### [Problem statement]
Copy all lines below that use the word "exact".

### [Exercise material]
(** Along a run in which no caller resumes late, at most one attempt is
    in flight. *)
Lemma single_attempt_run (tr : list action) :
  forall s s',
    single_attempt s ->
    run tr s = Some s' ->
    (forall pre a post s1,
        tr = pre ++ a :: post -> run pre s = Some s1 -> ~ late_resume a s1) ->
    single_attempt s'.
Proof.
  induction tr as [|a tr IH]; simpl; intros s s' I H Hno.
  - injection H as <-. exact I.
  - destruct (do_action a s) as [s1|] eqn:E; [|discriminate].
    apply (IH s1 s'); auto.
    + eapply single_attempt_step; eauto.
      apply (Hno [] a tr s); reflexivity.
    + intros pre b post s2 -> Hr.
      apply (Hno (a :: pre) b post s2); [reflexivity|].
      simpl. rewrite E. exact Hr.
Qed.

(** C6, on the code: a call made after a failed attempt has cleared the
    cached promise starts a second attempt; when the caller that awaited
    the failed attempt then resumes, it clears the cached promise of the
    second attempt, and the next call starts a third one while the second
    is still pending: two attempts are in flight. *)
Theorem C6_two_attempts_in_flight :
  (exists s,
      run [Call 0; Settle 0 (Rejected "connection refused"); Call 1;
           Resume 0; Call 2] initial = Some s
      /\ promises s
         = [Settled (Rejected "connection refused"); Pending; Pending]
      /\ in_flight s = 2%nat)
  /\ ~ (forall s, reachable s -> (in_flight s <= 1)%nat).
Proof.
  split.
  - eexists. repeat split.
  - intros H.
    assert (R : reachable
                  {| cached := {| conn := None; promise := Some 2%nat |};
                     promises := [Settled (Rejected "connection refused");
                                  Pending; Pending];
                     awaiting := [(1, 1); (2, 2)]%nat;
                     completed := [(0%nat, Rejected "connection refused")] |}).
    { exists [Call 0; Settle 0 (Rejected "connection refused"); Call 1;
              Resume 0; Call 2].
      reflexivity. }
    apply H in R. unfold in_flight in R. simpl in R. lia.
Qed.

(** The same late resumption also drops a live connection from the
    cache: the next call connects again. *)
Example late_resume_drops_connection :
  run [Call 0; Settle 0 (Rejected "timeout"); Call 1;
       Settle 1 (Fulfilled 7); Resume 1; Resume 0; Call 2] initial
  = Some {| cached := {| conn := None; promise := Some 2 |};
            promises := [Settled (Rejected "timeout");
                         Settled (Fulfilled 7); Pending];
            awaiting := [(2, 2)];
            completed := [(1, Fulfilled 7); (0, Rejected "timeout")] |}.
Proof. reflexivity. Qed.

(** Callers that arrive while an attempt is pending share it. *)
Example shared_attempt :
  run [Call 0; Call 1; Settle 0 (Fulfilled 7); Resume 1; Call 2; Resume 0]
      initial
  = Some {| cached := {| conn := Some 7; promise := Some 0 |};
            promises := [Settled (Fulfilled 7)];
            awaiting := [];
            completed := [(1, Fulfilled 7); (2, Fulfilled 7);
                          (0, Fulfilled 7)] |}.
Proof. reflexivity. Qed.

(** After a failure that every waiting caller has seen, the next call
    starts the one fresh attempt. *)
Example retry_after_failure :
  run [Call 0; Call 1; Settle 0 (Rejected "timeout"); Resume 0; Resume 1;
       Call 2] initial
  = Some {| cached := {| conn := None; promise := Some 1 |};
            promises := [Settled (Rejected "timeout"); Pending];
            awaiting := [(2, 1)];
            completed := [(0, Rejected "timeout");
                          (1, Rejected "timeout")] |}.
Proof. reflexivity. Qed.

End MongooseFacts.

(* --------------------------------------------------------------------- *)
(** ** More on the slug derivation                                        *)
(* --------------------------------------------------------------------- *)

Module SlugFacts.
Import JS JSFacts EventModel.

Ltac unit_arith :=
  unfold is_alnum, keeps, is_sep, is_word, is_space, is_hyphen, is_upper,
    is_lower, is_digit, between, c_hyphen, c_underscore in *;
  repeat rewrite ?orb_true_iff, ?orb_false_iff, ?andb_true_iff,
    ?andb_false_iff, ?N.leb_le, ?N.leb_gt, ?N.eqb_eq, ?N.eqb_neq in *;
  lia.

Lemma space_not_alnum (c : N) : is_space c = true -> is_alnum c = false.
Proof. intros H. unit_arith. Qed.

Lemma hyphen_not_alnum (c : N) : is_hyphen c = true -> is_alnum c = false.
Proof. intros H. unit_arith. Qed.

Lemma sep_not_alnum (c : N) : is_sep c = true -> is_alnum c = false.
Proof.
  unfold is_sep. intros H.
  apply orb_true_iff in H as [H | H]; [|apply hyphen_not_alnum; exact H].
  apply orb_true_iff in H as [H | H]; [apply space_not_alnum; exact H|].
  unit_arith.
Qed.

Lemma alnum_keeps (c : N) : is_alnum c = true -> keeps c = true.
Proof.
  unfold is_alnum, keeps, is_word.
  destruct (is_upper c), (is_lower c), (is_digit c); simpl; auto;
    discriminate.
Qed.

(** A unit that the first replacement keeps and that is neither a letter
    nor a digit is a separator. *)
Lemma kept_not_alnum_sep (c : N) :
  keeps c = true -> is_alnum c = false -> is_sep c = true.
Proof.
  unfold is_alnum, keeps, is_word, is_sep.
  destruct (is_upper c), (is_lower c), (is_digit c), (is_space c),
    (is_hyphen c), (c =? c_underscore)%N; simpl; auto.
Qed.

(** *** Letters and digits pass every stage *)

Lemma alnum_drop_while (p : N -> bool) (s : jsstring) :
  (forall c, p c = true -> is_alnum c = false) ->
  filter is_alnum (drop_while p s) = filter is_alnum s.
Proof.
  intros Hp. induction s as [|c s IH]; simpl; auto.
  destruct (p c) eqn:E; [|reflexivity].
  rewrite (Hp c E). exact IH.
Qed.

Lemma alnum_drop_while_end (p : N -> bool) (s : jsstring) :
  (forall c, p c = true -> is_alnum c = false) ->
  filter is_alnum (drop_while_end p s) = filter is_alnum s.
Proof.
  intros Hp. unfold drop_while_end.
  rewrite filter_rev, alnum_drop_while by assumption.
  rewrite filter_rev. apply rev_involutive.
Qed.

Lemma alnum_remove_special (s : jsstring) :
  filter is_alnum (remove_special s) = filter is_alnum s.
Proof.
  unfold remove_special. induction s as [|c s IH]; simpl; auto.
  destruct (keeps c) eqn:Ek; simpl.
  - rewrite IH. reflexivity.
  - destruct (is_alnum c) eqn:Ea; [|exact IH].
    apply alnum_keeps in Ea. congruence.
Qed.

Lemma alnum_replace_sep_runs (s : jsstring) :
  forall b, filter is_alnum (replace_sep_runs b s) = filter is_alnum s.
Proof.
  induction s as [|c s IH]; intros b; simpl; auto.
  destruct (is_sep c) eqn:Es.
  - rewrite (sep_not_alnum c Es).
    destruct b; simpl; apply IH.
  - simpl. rewrite IH. reflexivity.
Qed.

Lemma slugify_alnum (eng : Engine) (t : jsstring) :
  filter is_alnum (slugify eng t) = filter is_alnum (toLowerCase eng t).
Proof.
  unfold slugify, strip_edge_hyphens, trim.
  rewrite alnum_drop_while_end by apply hyphen_not_alnum.
  rewrite alnum_drop_while by apply hyphen_not_alnum.
  rewrite alnum_replace_sep_runs, alnum_remove_special.
  rewrite alnum_drop_while_end by apply space_not_alnum.
  apply alnum_drop_while, space_not_alnum.
Qed.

### [Written response]
  - injection H as <-. exact I.
      simpl. rewrite E. exact Hr.
  apply orb_true_iff in H as [H | H]; [|apply hyphen_not_alnum; exact H].
  apply orb_true_iff in H as [H | H]; [apply space_not_alnum; exact H|].
  rewrite (Hp c E). exact IH.
  - destruct (is_alnum c) eqn:Ea; [|exact IH].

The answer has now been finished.